Records for this exercise Start Marker

Lemma input_shape_recorded_witness :
  let img := Tensor (Reference.float_tensor [2; 4; 5; 6]%Z) in
  let c := CallElastic3d img (1 # 2) 2 [[1; 0; 0]; [0; 1; 0]; [0; 0; 1]]%Q PyNone
             (Some "bilinear") None None in
  exists img_ op st1,
    @call_op (Reference.lib false) c None ∅ = (inr (img_, op), st1) /\
    shape_override_of op = Some [2; 4; 5; 6]%Z.
Proof.
  intros img c. eexists _, _, _. split; [vm_compute; reflexivity|].
  eapply (@input_shape_recorded (Reference.lib false) c None ∅).
  - reflexivity.
  - vm_compute. reflexivity.
Defined.

Lemma flip_shape_from_extents_witness :
  let img := MetaTensor 1%positive (Reference.float_tensor [1; 10; 10]%Z) in
  exists img_ op st1 flip_tx output_shape,
    @flip_op (Reference.lib true) img (PyInt 0) None Reference.resized_store
    = (inr (img_, op), st1) /\
    Reference.compatible_flip img_ (PyInt 0) = inr flip_tx /\
    transform op = TMatrix flip_tx /\
    shape_from_extents [1; 5; 5]%Z
      (map (apply_matrix flip_tx) (extents_from_shape [1; 5; 5]%Z)) = inr output_shape /\
    shape_override_of op = Some output_shape.
Proof.
  intros img.
  assert (Hop : exists img_ op st1,
             @flip_op (Reference.lib true) img (PyInt 0) None Reference.resized_store
             = (inr (img_, op), st1)) by (eexists _, _, _; vm_compute; reflexivity).
  destruct Hop as (img_ & op & st1 & Hop).
  destruct (@flip_shape_from_extents (Reference.lib true) img (PyInt 0) None
              Reference.resized_store img_ op st1 (or_introl eq_refl) Hop)
    as (flip_tx & output_shape & H1 & H2 & H3 & H4).
  exists img_, op, st1, flip_tx, output_shape.
  split; [exact Hop|]. split; [exact H1|]. split; [exact H2|]. split; [exact H3|exact H4].
Defined.

Lemma flip_preserves_shape_witness :
  let img := Tensor (Reference.float_tensor [1; 10; 40]%Z) in
  exists op,
    @flip_op (Reference.lib false) img (PyInt 1) None ∅ = (inr (img, op), ∅) /\
    shape_override_of op = Some [1; 10; 40]%Z.
Proof.
  intros img.
  apply (@flip_preserves_shape (Reference.lib false) img (PyInt 1) None ∅ img ∅
           1%Z [10; 40]%Z [1; -1]%Q).
  - reflexivity.
  - reflexivity.
  - left. reflexivity.
  - repeat (apply List.Forall_cons; [lia|]). apply List.Forall_nil.
  - reflexivity.
  - repeat (apply List.Forall_cons; [auto|]). apply List.Forall_nil.
  - vm_compute. reflexivity.
Defined.


Lemma deferred_failure_is_validation_witness :
  let c := CallTranslate (Tensor (Reference.float_tensor [1; 10; 10]%Z)) [PyFloat 1]
             None None None in
  let e := ValueError "'translate' length must be equal to 'img' spatial dimensions" in
  @call (Reference.lib false) c None None ∅ = (inl e, ∅) /\
  @call_op (Reference.lib false) c None ∅ = (inl e, ∅).
Proof.
  intros c e.
  assert (Hcall : @call (Reference.lib false) c None None ∅ = (inl e, ∅))
    by (vm_compute; reflexivity).
  split; [exact Hcall|].
  exact (@deferred_failure_is_validation (Reference.lib false) c None None ∅ e ∅
           eq_refl Hcall).
Defined.

Lemma resize_longest_degenerate_witness :
  (exists st',
      @resize (Reference.lib false) (Tensor (Reference.float_tensor [3]%Z)) (PyInt 20)
        "longest" (Some "bilinear") None None PyNone None None None ∅
      = (inl (ValueError "max() arg is an empty sequence"), st')) /\
  (exists st',
      @resize (Reference.lib false) (Tensor (Reference.float_tensor [3; 0; 0]%Z)) (PyInt 20)
        "longest" (Some "bilinear") None None PyNone None None None ∅
      = (inl ZeroDivisionError, st')).
Proof.
  split.
  - apply (@resize_longest_degenerate (Reference.lib false)
             (Tensor (Reference.float_tensor [3]%Z)) (PyInt 20) "longest" (Some "bilinear")
             None None PyNone None None None ∅ 20%Z eq_refl eq_refl).
    reflexivity.
  - apply (@resize_longest_degenerate (Reference.lib false)
             (Tensor (Reference.float_tensor [3; 0; 0]%Z)) (PyInt 20) "longest"
             (Some "bilinear") None None PyNone None None None ∅ 20%Z eq_refl eq_refl).
    reflexivity.
Defined.

Lemma zoom_zero_factor_witness :
  exists st',
    @zoom (Reference.lib false) (Tensor (Reference.float_tensor [1; 10; 10]%Z))
      (PyTuple [PyFloat 2; PyInt 0]) (Some "bilinear") (Some "border") None None None None
      None ∅ = (inl ZeroDivisionError, st').
Proof.
  apply (@zoom_zero_factor (Reference.lib false)
           (Tensor (Reference.float_tensor [1; 10; 10]%Z)) (PyTuple [PyFloat 2; PyInt 0])
           (Some "bilinear") (Some "border") None None None None None ∅
           [PyFloat 2; PyInt 0]).
  - reflexivity.
  - repeat (apply List.Forall_cons; [eexists; reflexivity|]). apply List.Forall_nil.
  - apply List.Exists_cons_tl, List.Exists_cons_hd. reflexivity.
Defined.

Lemma spacing_diagonal_unsupported_witness :
  exists e st',
    @spacing (Reference.lib false) (Tensor (Reference.float_tensor [1; 10; 10]%Z))
      (PyFloat 2) (PyFloat 1) (Some true) (Some "bilinear") (Some "border") None None None
      None ∅ = (inl e, st') /\
    e = ValueError "'diagonal' value of True is not currently supported".
Proof.
  destruct (@spacing_diagonal_unsupported (Reference.lib false)
              (Tensor (Reference.float_tensor [1; 10; 10]%Z)) (PyFloat 2) (PyFloat 1)
              (Some true) (Some "bilinear") (Some "border") None None None None ∅ eq_refl)
    as (e & st' & Hrun & He).
  exists e, st'. split; [exact Hrun|].
  apply He; [reflexivity| |]; eexists; reflexivity.
Defined.

Lemma rotate90_axes_check_witness :
  @rotate90 (Reference.lib true) (Tensor (Reference.float_tensor [1; 10; 10]%Z)) (Some 1%Z)
    [0; 1; 2]%Z None None ∅
  = (inl (ValueError "'spatial_axes' must be a tuple of two integers indicating"), ∅).
Proof.
  apply (@rotate90_axes_check (Reference.lib true)). simpl. lia.
Defined.
(** The value kinds [AddField] is instantiated at in this unit: [bool],
    [u64], [s64], [int], [float] (carried as its binary32 bit pattern, the
    unit never computes with it) and strings ([std::string] and
    [const char*]). *)
Inductive FieldValue :=
| VBool (b : bool)
| VU64 (v : u64)
| VS64 (v : s64)
| VInt (v : Z)
| VFloat (bits : Z)
| VString (s : string).

Record Field := mkField {
  field_type : FieldType;
  field_name : string;
  field_value : FieldValue
}.

(** Modelled from the spec: the field collection of common/telemetry.h, "an
    insertion-ordered sequence of Fields"; [AddField] "appends a new Field;
    never fails (no capacity bound, no duplicate rejection)". *)
Definition FieldCollection := list Field.

Definition AddField (fc : FieldCollection) (type : FieldType) (name : string)
    (value : FieldValue) : FieldCollection :=
  fc ++ [mkField type name value].

End Telemetry.

Import Telemetry.

(** ** The world *)

(** The one file the unit opens, [<user config dir>/telemetry_id]: absent or
    present with its bytes, and whether the operating system grants an open
    for reading and an open for writing (creation included). *)
Record Disk := mkDisk {
  telemetry_id_file : option (list byte);
  read_open_granted : bool;
  write_open_granted : bool
}.

(** One session received by the remote telemetry service. *)
Record Submission := mkSubmission {
  sub_endpoint : string;
  sub_username : string;
  sub_token : string;
  sub_fields : list Field
}.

Records for this exercise End Marker

## Work order
Select every line in the records above that contains the word "with".

## Output below
    unit never computes with it) and strings ([std::string] and
    present with its bytes, and whether the operating system grants an open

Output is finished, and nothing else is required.